Items from a dataset

Record LatestWorkloadReport := {
  lw_session_id : Z;
  lw_available : bool;
  lw_current_class : option WorkloadClass;
  lw_confidence : option f64;
  lw_rule_version : option string;
  lw_last_change_timestamp_ns : option Z;
  lw_top_reasons : list string;
  lw_gaming_signals : list string;
  lw_pressure_signal : option string;
  lw_game_processes : Z;
  lw_critical_processes : Z;
  lw_unknown_processes : Z;
  lw_message : string
}.
(** the rows of the join at one time: SELECT pc.category, COUNT( * ) .. GROUP BY pc.category *)
Definition categories_at (session_id timestamp_ns : Z) (d : Database) : list string :=
  omap (fun r => pr_catalog_id (snd r) ≫= (fun id =>
          (fun c => ca_category (snd c)) <$> find_row (fun c => fst c =? id) (db_table d ProcessCatalog)))
    (rows_where (fun r : Z * Row ProcessSamples =>
       (pr_session_id (snd r) =? session_id) && (pr_timestamp_ns (snd r) =? timestamp_ns))
       (db_table d ProcessSamples)).
Definition count_of (category : string) (l : list string) : Z :=
  Z.of_nat (length (filter (fun c => c = category) l)).
Definition latest_process_category_counts (session_id : Z) : eff (Connection Database) (Z * Z * Z) string :=
  let! timestamp := in_context "cannot read latest process timestamp"
    (select ProcessSamples (fun t =>
       fold_values Z.max (map (fun r => Some (pr_timestamp_ns (snd r)))
         (rows_where (fun r => pr_session_id (snd r) =? session_id) t)))) in
  match timestamp with
  | None => eff_ret (0, 0, 0)
  | Some timestamp =>
      let tables := [table_name ProcessSamples; table_name ProcessCatalog] in
      in_context "cannot prepare process category count query" (prepare db_schema tables) ;!
      let! categories := in_context "cannot query process category counts"
        (query db_schema tables (categories_at session_id timestamp)) in
      eff_ret (count_of "game" categories, count_of "critical" categories, count_of "unknown" categories)
  end.
Definition evidence_text (e : Evidence) : string := (ev_code e ++ ": " ++ ev_observed e)%string.
Definition workload_report : eff (Connection Database) LatestWorkloadReport string :=
  let! session := latest_session "cannot read latest session" in
  let session_id := fst session in
  let! event := in_context "cannot read latest workload event"
    (select WorkloadEvents (latest_event session_id)) in
  let! counts := latest_process_category_counts session_id in
  let '(games, critical, unknown) := counts in
  match event with
  | None =>
      eff_ret {| lw_session_id := session_id; lw_available := false; lw_current_class := None;
                 lw_confidence := None; lw_rule_version := None; lw_last_change_timestamp_ns := None;
                 lw_top_reasons := []; lw_gaming_signals := []; lw_pressure_signal := None;
                 lw_game_processes := games; lw_critical_processes := critical;
                 lw_unknown_processes := unknown;
                 lw_message := "no stabilized workload classification is available" |}
  | Some (_, row) =>
      let! current := lift (parse_workload_class (ev_new_class row)) in
      let! explanation := lift (with_text "invalid workload explanation JSON"
                                  (explanation_from_json (ev_reason_json row))) in
      let evidence := we_evidence explanation in
      eff_ret {| lw_session_id := session_id; lw_available := true; lw_current_class := Some current;
                 lw_confidence := Some (ev_confidence row);
                 lw_rule_version := Some (we_rule_version explanation);
                 lw_last_change_timestamp_ns := Some (ev_timestamp_ns row);
                 lw_top_reasons := map evidence_text evidence;
                 lw_gaming_signals :=
                   map ev_code (filter (fun e => str_contains "game" (ev_code e) = true) evidence)
                   ++ filter (fun r => str_contains "game" r = true) (we_protection_reasons explanation);
                 lw_pressure_signal :=
                   evidence_text <$> find_first (fun e => str_contains "pressure" (ev_code e)) evidence;
                 lw_game_processes := games; lw_critical_processes := critical;
                 lw_unknown_processes := unknown;
                 lw_message := "latest stabilized deterministic workload classification" |}
  end%string.
Definition latest_workload_report (path : string) (opened : result (Connection Database) string) :
    result LatestWorkloadReport string :=
  reading (read_only_context path) opened workload_report.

WHAT THIS TASK INVOLVES:
Bring together all lines of the entries above in which the string "match" occurs.

SOLUTION FOR THIS TASK:
  match timestamp with
  match event with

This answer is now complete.